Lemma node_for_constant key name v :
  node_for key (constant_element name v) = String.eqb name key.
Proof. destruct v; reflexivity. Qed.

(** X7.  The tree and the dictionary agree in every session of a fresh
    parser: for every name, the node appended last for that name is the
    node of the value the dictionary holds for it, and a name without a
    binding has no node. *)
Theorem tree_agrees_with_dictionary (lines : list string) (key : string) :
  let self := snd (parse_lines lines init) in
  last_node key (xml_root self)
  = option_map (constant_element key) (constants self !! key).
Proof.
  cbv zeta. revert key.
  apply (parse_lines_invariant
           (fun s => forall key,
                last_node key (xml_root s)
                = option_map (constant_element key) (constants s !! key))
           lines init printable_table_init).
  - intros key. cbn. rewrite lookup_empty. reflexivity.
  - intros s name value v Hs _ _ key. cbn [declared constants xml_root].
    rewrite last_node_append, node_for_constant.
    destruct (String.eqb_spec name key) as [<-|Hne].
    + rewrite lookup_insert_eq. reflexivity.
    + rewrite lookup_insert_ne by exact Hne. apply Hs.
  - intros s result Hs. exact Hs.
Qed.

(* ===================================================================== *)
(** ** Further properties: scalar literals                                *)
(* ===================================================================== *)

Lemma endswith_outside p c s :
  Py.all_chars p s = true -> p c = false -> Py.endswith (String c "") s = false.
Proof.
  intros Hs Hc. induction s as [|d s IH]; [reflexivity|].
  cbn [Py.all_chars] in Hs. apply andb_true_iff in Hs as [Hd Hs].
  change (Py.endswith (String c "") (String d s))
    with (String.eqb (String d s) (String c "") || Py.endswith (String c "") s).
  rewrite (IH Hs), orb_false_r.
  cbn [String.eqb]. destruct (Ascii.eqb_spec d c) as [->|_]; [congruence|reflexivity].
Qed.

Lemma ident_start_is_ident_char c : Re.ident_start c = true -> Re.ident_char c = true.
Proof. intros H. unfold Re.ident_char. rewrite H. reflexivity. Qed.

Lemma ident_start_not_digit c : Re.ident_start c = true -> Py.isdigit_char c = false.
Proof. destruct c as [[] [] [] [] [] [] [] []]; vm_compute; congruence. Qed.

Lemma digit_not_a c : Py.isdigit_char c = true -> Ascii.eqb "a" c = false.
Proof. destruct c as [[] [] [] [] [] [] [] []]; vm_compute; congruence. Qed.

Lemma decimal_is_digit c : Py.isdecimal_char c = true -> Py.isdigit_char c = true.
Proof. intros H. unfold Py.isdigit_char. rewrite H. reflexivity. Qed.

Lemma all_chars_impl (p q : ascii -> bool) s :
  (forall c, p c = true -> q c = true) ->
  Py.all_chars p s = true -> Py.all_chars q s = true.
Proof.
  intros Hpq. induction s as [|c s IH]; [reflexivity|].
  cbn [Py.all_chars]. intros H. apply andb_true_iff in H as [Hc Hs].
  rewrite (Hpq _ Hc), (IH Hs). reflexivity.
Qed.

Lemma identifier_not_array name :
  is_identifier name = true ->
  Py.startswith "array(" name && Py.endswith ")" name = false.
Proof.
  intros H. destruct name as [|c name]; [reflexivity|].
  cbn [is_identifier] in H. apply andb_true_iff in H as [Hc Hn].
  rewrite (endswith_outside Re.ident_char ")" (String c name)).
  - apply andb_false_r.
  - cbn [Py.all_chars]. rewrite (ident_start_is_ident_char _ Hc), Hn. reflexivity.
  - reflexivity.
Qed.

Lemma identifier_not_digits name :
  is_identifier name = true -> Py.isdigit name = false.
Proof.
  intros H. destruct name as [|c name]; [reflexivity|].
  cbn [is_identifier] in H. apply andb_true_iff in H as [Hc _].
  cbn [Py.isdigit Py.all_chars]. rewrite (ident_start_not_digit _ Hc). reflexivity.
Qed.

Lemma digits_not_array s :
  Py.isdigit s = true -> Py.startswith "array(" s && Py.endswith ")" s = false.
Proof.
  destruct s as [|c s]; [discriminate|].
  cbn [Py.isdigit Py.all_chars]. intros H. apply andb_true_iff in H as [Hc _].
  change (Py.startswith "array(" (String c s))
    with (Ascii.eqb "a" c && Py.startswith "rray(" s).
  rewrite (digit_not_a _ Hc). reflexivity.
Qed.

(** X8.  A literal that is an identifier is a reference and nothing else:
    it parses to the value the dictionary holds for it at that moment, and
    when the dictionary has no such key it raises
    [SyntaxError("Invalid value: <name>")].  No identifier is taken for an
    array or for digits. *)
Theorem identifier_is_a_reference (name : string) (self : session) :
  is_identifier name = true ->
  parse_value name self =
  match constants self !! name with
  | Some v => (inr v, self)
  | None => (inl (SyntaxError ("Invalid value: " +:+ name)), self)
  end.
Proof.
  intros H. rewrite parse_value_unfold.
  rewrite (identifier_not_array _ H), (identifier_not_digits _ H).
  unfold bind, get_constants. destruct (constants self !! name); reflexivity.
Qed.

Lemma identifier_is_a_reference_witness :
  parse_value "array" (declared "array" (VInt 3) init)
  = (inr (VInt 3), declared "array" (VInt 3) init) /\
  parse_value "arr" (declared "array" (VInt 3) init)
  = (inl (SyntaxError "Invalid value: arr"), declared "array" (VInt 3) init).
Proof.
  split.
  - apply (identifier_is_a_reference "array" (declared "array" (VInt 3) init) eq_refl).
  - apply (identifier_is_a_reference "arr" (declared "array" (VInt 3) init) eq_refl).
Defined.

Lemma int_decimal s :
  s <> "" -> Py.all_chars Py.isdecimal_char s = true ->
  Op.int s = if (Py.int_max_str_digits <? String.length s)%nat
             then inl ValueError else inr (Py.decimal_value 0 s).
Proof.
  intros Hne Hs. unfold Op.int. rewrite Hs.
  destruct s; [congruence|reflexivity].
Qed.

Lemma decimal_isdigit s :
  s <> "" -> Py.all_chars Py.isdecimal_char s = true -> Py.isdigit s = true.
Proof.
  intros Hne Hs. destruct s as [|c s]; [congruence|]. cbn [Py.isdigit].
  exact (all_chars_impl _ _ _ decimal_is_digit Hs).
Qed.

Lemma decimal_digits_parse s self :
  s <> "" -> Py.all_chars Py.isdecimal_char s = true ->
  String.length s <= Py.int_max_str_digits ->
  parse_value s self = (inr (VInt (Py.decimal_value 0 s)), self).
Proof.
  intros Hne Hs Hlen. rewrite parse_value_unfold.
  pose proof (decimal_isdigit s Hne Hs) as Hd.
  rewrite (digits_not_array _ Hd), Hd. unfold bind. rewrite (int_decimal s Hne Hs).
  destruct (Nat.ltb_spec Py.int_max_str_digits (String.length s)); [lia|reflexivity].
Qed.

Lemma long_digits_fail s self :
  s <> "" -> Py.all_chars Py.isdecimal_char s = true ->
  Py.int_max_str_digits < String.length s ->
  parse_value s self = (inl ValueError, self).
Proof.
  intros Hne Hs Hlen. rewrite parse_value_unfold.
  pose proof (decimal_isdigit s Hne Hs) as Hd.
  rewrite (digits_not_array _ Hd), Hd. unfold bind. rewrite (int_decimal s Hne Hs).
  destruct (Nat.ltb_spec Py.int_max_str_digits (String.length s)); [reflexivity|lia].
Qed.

** WHAT TO DO **
Restate the records above verbatim up to and including the line containing "Lemma endswith_outside p".

** EXERCISE RESULT **
Lemma node_for_constant key name v :
  node_for key (constant_element name v) = String.eqb name key.
Proof. destruct v; reflexivity. Qed.

(** X7.  The tree and the dictionary agree in every session of a fresh
    parser: for every name, the node appended last for that name is the
    node of the value the dictionary holds for it, and a name without a
    binding has no node. *)
Theorem tree_agrees_with_dictionary (lines : list string) (key : string) :
  let self := snd (parse_lines lines init) in
  last_node key (xml_root self)
  = option_map (constant_element key) (constants self !! key).
Proof.
  cbv zeta. revert key.
  apply (parse_lines_invariant
           (fun s => forall key,
                last_node key (xml_root s)
                = option_map (constant_element key) (constants s !! key))
           lines init printable_table_init).
  - intros key. cbn. rewrite lookup_empty. reflexivity.
  - intros s name value v Hs _ _ key. cbn [declared constants xml_root].
    rewrite last_node_append, node_for_constant.
    destruct (String.eqb_spec name key) as [<-|Hne].
    + rewrite lookup_insert_eq. reflexivity.
    + rewrite lookup_insert_ne by exact Hne. apply Hs.
  - intros s result Hs. exact Hs.
Qed.

(* ===================================================================== *)
(** ** Further properties: scalar literals                                *)
(* ===================================================================== *)

Lemma endswith_outside p c s :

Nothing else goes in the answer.